Fear Can’t Put Dreams to Sleep
Tonight, I watched with tears in my eyes as Barack Obama accepted his party’s nomination for president.
I cried for a lot of reasons. But mostly because on the 45th anniversary of Dr. Martin Luther King Jr. ‘s famous “I have a dream” speech, a man of color, a bi-racial man at that, has a real chance at occupying our nation’s highest office.
There was a time in his lifetime, that people who looked like him were denied the right to vote. That children who look like his daughters were educated in segregated schools. That people who looked like him had to ride in the back of the bus.
Tonight I watched the dreams of my grandmother, who marched with Dr. King in Alabama, come to fruition. I saw the dream that my mother, a politician in her own right, come to pass. I saw the hope my daddy held in his heart, for a country that still doesn’t live up to it’s ideals, pay off.

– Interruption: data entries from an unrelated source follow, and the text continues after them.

Lemma rep_IRQwakeup users prio w s p :
  rep users prio w s -> p ∈ users -> exists w', IRQwakeup p w = Done w' /\ rep users prio w' s.
Proof.
  intros Hr Hp. destruct (rep_set_flag users prio w s p false Hr Hp ltac:(done)) as (h & Hs & Hr'). unfold IRQwakeup. rewrite Hs. by eexists.
Qed.

(** *** Waiting threads are let go *)
Definition move_get (s : spec) : spec := Spec (content s) (tail (gets s)) (take 1 (gets s) ++ gwoken s) (puts s) (pwoken s).
Definition move_put (s : spec) : spec := Spec (content s) (gets s) (gwoken s) (tail (puts s)) (take 1 (puts s) ++ pwoken s).

Lemma move_get_nil s : gets s = [] -> move_get s = s.
Proof. intros Hg. unfold move_get. rewrite Hg. simpl. rewrite <- Hg. by destruct s. Qed.
Lemma move_put_nil s : puts s = [] -> move_put s = s.
Proof. intros Hg. unfold move_put. rewrite Hg. simpl. rewrite <- Hg. by destruct s. Qed.

(** The thread [p] with the variable at [a] is let go; the other threads are
    those of [rest]. *)
Lemma let_go_spec users prio w s rest a p nx :
  rep users prio w s -> all s ≡ₚ (a, p) :: all rest -> nodes w !! a = Some (mkWaiting nx p false) ->
  exists h, let_go a w = Done (nx, set_heap h (set_nodes (<[a := mkWaiting nx p true]> (nodes w)) w)) /\
    (a ∉ (all rest).*1) /\ (forall b, b ∈ (all rest).*1 -> <[a := mkWaiting nx p true]> (nodes w) !! b = nodes w !! b) /\
    forall s', (forall q, q <> p -> q ∈ (gets s ++ puts s).*2 -> q ∈ (gets s' ++ puts s').*2) -> forall q, q ∈ users -> thread_ok prio s' h q.
Proof.
  intros Hr Hp Ha. pose proof (rep_shape _ _ _ _ Hr) as Hsh. apply (shape_cons _ _ _ _ _ Hp) in Hsh as (_ & Hna & _ & Hpu).
  destruct (rep_users _ _ _ _ Hr p Hpu) as (th & Hth & Hv & Hpr & _). eexists. split; [|split; [exact Hna|split]].
  - unfold let_go. rewrite Ha. cbn [deref mbind outcome_bind]. unfold IRQwakeup. simpl. rewrite (store_Some _ _ _ _ Hth). done.
  - intros b Hb. rewrite lookup_insert_ne; [done|]. by intros <-.
  - intros s' Hs' q Hq. destruct (decide (q = p)) as [->|Hne].
    + destruct (ThreadFlags.IRQsetWait_valid false (flags th) Hv) as [Hv' Hw']. eexists. rewrite lookup_insert_eq. split; [done|]. simpl. by rewrite Hw'.
    + destruct (rep_users _ _ _ _ Hr q Hq) as (tq & Htq & Hvq & Hprq & Hwq). exists tq. rewrite lookup_insert_ne by done. split_and!; auto.
Qed.

Lemma rep_move_get users prio w s :
  rep users prio w s ->
  match waitingGet w with
  | None => gets s = []
  | Some a => exists nx w', let_go a w = Done (nx, w') /\ rep users prio (set_waitingGet nx w') (move_get s)
  end.
Proof.
  intros Hr. pose proof (rep_gets _ _ _ _ Hr) as Hg. destruct (gets s) as [|[a p] l] eqn:Eg; simpl in Hg; [by rewrite Hg|].
  destruct Hg as (-> & nx & Ha & Hl). set (rest := Spec (content s) l (gwoken s) (puts s) (pwoken s)).
  assert (Hp : all s ≡ₚ (a, p) :: all rest) by (unfold all; rewrite Eg; done).
  destruct (let_go_spec users prio w s rest a p nx Hr Hp Ha) as (h & -> & Hna & Hframe & Hthreads). do 2 eexists. split; [done|].
  assert (Hmove : all (move_get s) ≡ₚ (a, p) :: all rest) by (unfold all, move_get, rest; rewrite Eg; simpl; solve_Permutation).
  destruct Hr. split; simpl; try done; rewrite ?Eg; simpl.
  - eapply stack_frame; [|exact Hl]. intros b Hb. apply Hframe. unfold all, rest. simpl. rewrite fmap_app, elem_of_app. by left.
  - eapply stack_frame; [|exact rep_puts0]. intros b Hb. apply Hframe. unfold all, rest. simpl. rewrite !fmap_app, !elem_of_app. auto.
  - intros b q [[= -> ->]|Hin]%elem_of_cons; [exists nx; apply lookup_insert_eq|]. rewrite Hframe; [by apply rep_woken0|].
    apply (all_fst _ q rest). unfold all, rest. simpl. rewrite !elem_of_app in *. tauto.
  - eapply shape_perm; [|exact rep_shape0]. by rewrite Hp, Hmove.
  - apply Hthreads. intros q Hne. simpl. rewrite Eg. simpl. intros [->|]%elem_of_cons; done.
Qed.

Lemma rep_move_put users prio w s :
  rep users prio w s ->
  match waitingPut w with
  | None => puts s = []
  | Some a => exists nx w', let_go a w = Done (nx, w') /\ rep users prio (set_waitingPut nx w') (move_put s)
  end.
Proof.
  intros Hr. pose proof (rep_puts _ _ _ _ Hr) as Hg. destruct (puts s) as [|[a p] l] eqn:Eg; simpl in Hg; [by rewrite Hg|].
  destruct Hg as (-> & nx & Ha & Hl). set (rest := Spec (content s) (gets s) (gwoken s) l (pwoken s)).
  assert (Hp : all s ≡ₚ (a, p) :: all rest) by (unfold all, rest; rewrite Eg; simpl; solve_Permutation).
  destruct (let_go_spec users prio w s rest a p nx Hr Hp Ha) as (h & -> & Hna & Hframe & Hthreads). do 2 eexists. split; [done|].
  assert (Hmove : all (move_put s) ≡ₚ (a, p) :: all rest) by (unfold all, move_put, rest; rewrite Eg; simpl; solve_Permutation).
  destruct Hr. split; simpl; try done; rewrite ?Eg; simpl.
  - eapply stack_frame; [|exact rep_gets0]. intros b Hb. apply Hframe. unfold all, rest. simpl. rewrite fmap_app, elem_of_app. by left.
  - eapply stack_frame; [|exact Hl]. intros b Hb. apply Hframe. unfold all, rest. simpl. rewrite !fmap_app, !elem_of_app. auto.
  - intros b q Hin. rewrite elem_of_app, elem_of_cons in Hin. destruct (decide ((b, q) = (a, p))) as [[= -> ->]|Hne]; [exists nx; apply lookup_insert_eq|].
    assert (Hin' : (b, q) ∈ gwoken s ++ pwoken s) by (rewrite elem_of_app; tauto). rewrite Hframe; [by apply rep_woken0|].
    apply (all_fst _ q rest). unfold all, rest. simpl. rewrite !elem_of_app in *. tauto.
  - eapply shape_perm; [|exact rep_shape0]. by rewrite Hp, Hmove.
  - apply Hthreads. intros q Hne. simpl. rewrite Eg, !fmap_app, !elem_of_app. simpl. rewrite elem_of_cons. tauto.
Qed.

(** *** Events *)
Lemma rep_full users prio w s : rep users prio w s -> (NumSlots <=? n w) = full cap s.
Proof. intros Hr. unfold full. by rewrite (rep_n _ _ _ _ Hr). Qed.

Lemma rep_no_event users prio w s : rep users prio w s -> (n w <=? 0) = bool_decide (content s = []).
Proof. intros Hr. rewrite (rep_n _ _ _ _ Hr). by destruct (content s). Qed.

Lemma rep_add_event users prio w s e :
  rep users prio w s -> full cap s = false ->
  let p := u32 (put w + 1) in
  exists es, buf_set (events w) (put w) e = Done es /\
    rep users prio (World (if NumSlots <=? p then 0 else p) (get w) (u32 (n w + 1)) (waitingGet w) (waitingPut w) es (nodes w) (heap w))
      (Spec (content s ++ [e]) (gets s) (gwoken s) (puts s) (pwoken s)).
Proof.
  intros Hr Hf. unfold full in Hf. apply Z.leb_gt in Hf. cbn zeta. destruct Hr.
  destruct (ring_put _ _ _ e rep_ring0 ltac:(lia)) as [Hset Hring]. rewrite rep_len0, <- rep_put0 in Hset, Hring.
  eexists. split; [exact Hset|]. assert (Hpos : 0 <= put w < NumSlots) by (rewrite rep_put0; apply Z.mod_pos_bound; lia).
  rewrite (wrapU_small 32 (put w + 1)) by lia. rewrite next_leb by lia. rewrite (wrapU_small 32 (n w + 1)) by lia.
  split; simpl; try done; rewrite ?length_insert, ?length_app; simpl; [done| |lia|].
  - rewrite rep_put0, Zplus_mod_idemp_l. f_equal. lia.
  - destruct rep_shape0. by split.
Qed.

Lemma rep_higher users prio w s a l cur :
  rep users prio w s -> waitingGet w = Some a -> cur ∈ users -> gets s = (a, l) :: tail (gets s) ->
  higher a cur w = Done (urgency (prio cur) <? urgency (prio l)).
Proof.
  intros Hr Hw Hc Hg. pose proof (rep_gets _ _ _ _ Hr) as Hst. rewrite Hg in Hst. simpl in Hst. destruct Hst as (_ & nx & Ha & _).
  assert (Hl : l ∈ users). { apply (sh_users _ _ (rep_shape _ _ _ _ Hr)). unfold all. rewrite Hg. simpl. by left. }
  destruct (rep_users _ _ _ _ Hr cur Hc) as (tc & Htc & _ & Hpc & _), (rep_users _ _ _ _ Hr l Hl) as (tl & Htl & _ & Hpl & _).
  unfold higher. rewrite Ha. cbn [deref mbind outcome_bind]. simpl. rewrite (getPriority_reads _ _ _ Htl), (getPriority_reads _ _ _ Htc).
  cbn [mbind outcome_bind]. by rewrite less_urgency, Hpc, Hpl.
Qed.

Definition spec_hppw (prio : positive -> Z) (cur : positive) (hppw : option bool) (s : spec) : option bool :=
  (fun b => if outranked prio cur s then true else b) <$> hppw.

Lemma rep_post users prio w s cur e hppw :
  rep users prio w s -> cur ∈ users ->
  exists w', IRQpostImpl cur e hppw w = Done ((try_put cur e s).1, spec_hppw prio cur hppw s, w') /\ rep users prio w' (try_put cur e s).2.
Proof.
  intros Hr Hc. unfold IRQpostImpl, try_put, spec_hppw, outranked. rewrite (rep_full _ _ _ _ Hr). destruct (full cap s) eqn:Hf; simpl.
  - exists w. split; [|done]. do 3 f_equal. destruct hppw as [b|]; [|done]. simpl. by destruct (gets s) as [|[a q] l].
  - destruct (rep_add_event users prio w s e Hr Hf) as (es & Hset & Hr1). cbn zeta in Hr1. rewrite Hset. cbn [mbind outcome_bind].
    match type of Hr1 with rep _ _ ?w1 ?s1 => set (w1' := w1) in *; set (s1' := s1) in * end.
    pose proof (rep_move_get _ _ _ _ Hr1) as Hmove. change (post e s) with (move_get s1'). change (gets s) with (gets s1').
    change (waitingGet w) with (waitingGet w1'). destruct (waitingGet w1') as [a|] eqn:Ew.
    + pose proof (rep_gets _ _ _ _ Hr1) as Hst. rewrite Ew in Hst. destruct (gets s1') as [|[b q] l] eqn:Eg; [done|]. destruct Hst as [[= <-] _]. destruct Hmove as (nx & w' & Hlet & Hr').
      assert (Hhi : higher a cur w1' = Done (urgency (prio cur) <? urgency (prio q))) by (eapply rep_higher; try done; by rewrite Eg).
      exists (set_waitingGet nx w'). split; [|done].
      destruct hppw as [b|]; simpl; rewrite ?Hhi; cbn [mbind outcome_bind]; rewrite Hlet; done.
    + exists w1'. rewrite move_get_nil by done. rewrite Hmove. split; [|done]. by destruct hppw.
Qed.

Lemma rep_take_event users prio w s x xs :
  rep users prio w s -> content s = x :: xs ->
  exists w', take_event w = Done (x, w') /\ rep users prio w' (take_first s).2.
Proof.
  intros Hr Hx. assert (Hlen : Z.of_nat (length (content s)) <= NumSlots).
  { destruct Hr. destruct rep_ring0. lia. }
  unfold take_event, take_first. pose proof Hr as []. rewrite Hx in *. simpl in Hlen.
  rewrite <- rep_len0 in rep_get0. destruct (ring_get _ _ _ _ rep_ring0 rep_get0) as [Hget Hring]. rewrite rep_len0 in *.
  rewrite Hget. cbn [mbind outcome_bind]. simpl in rep_n0. rewrite rep_n0, (wrapU_small 32 (get w + 1)) by lia. rewrite next_leb by lia. rewrite wrapU_small by lia.
  set (s1 := Spec xs (gets s) (gwoken s) (puts s) (pwoken s)).
  match goal with |- context [Done (x, ?w)] => set (w1 := w) end.
  assert (Hr1 : rep users prio w1 s1).
  { split; simpl; try done; [apply Z.mod_pos_bound; lia| |lia|by destruct rep_shape0].
    rewrite rep_put0, Zplus_mod_idemp_l. simpl. f_equal. lia. }
  pose proof (rep_move_put _ _ _ _ Hr1) as Hmove. change (waitingPut w1) with (waitingPut w) in Hmove. simpl. fold (move_put s1).
  destruct (waitingPut w) as [a|].
  - destruct Hmove as (nx & w' & -> & Hr'). eexists. split; [done|]. exact Hr'.
  - exists w1. split; [done|]. change (rep users prio w1 (move_put s1)). by rewrite move_put_nil.
Qed.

With Senator Obama’s nomination, I realized that the fears my parents and grandparents had living as black people in this country, never put their dreams to sleep.
As I sat and watched Stevie Wonder sing, I could feel my mother, father and grandmother’s spirits. Their strength, their love, their hope, surrounded me. Not only because of this historic moment, but as a reminder that although I may be afraid, so afraid that I cannot access my dreams today, that the dreams I had for my life cannot be put to sleep by that fear. And to help me decide that tonight was the night for me to start dreaming again.
Tonight was a reminder to us all, that dreams, especially the unlikely ones, can come true.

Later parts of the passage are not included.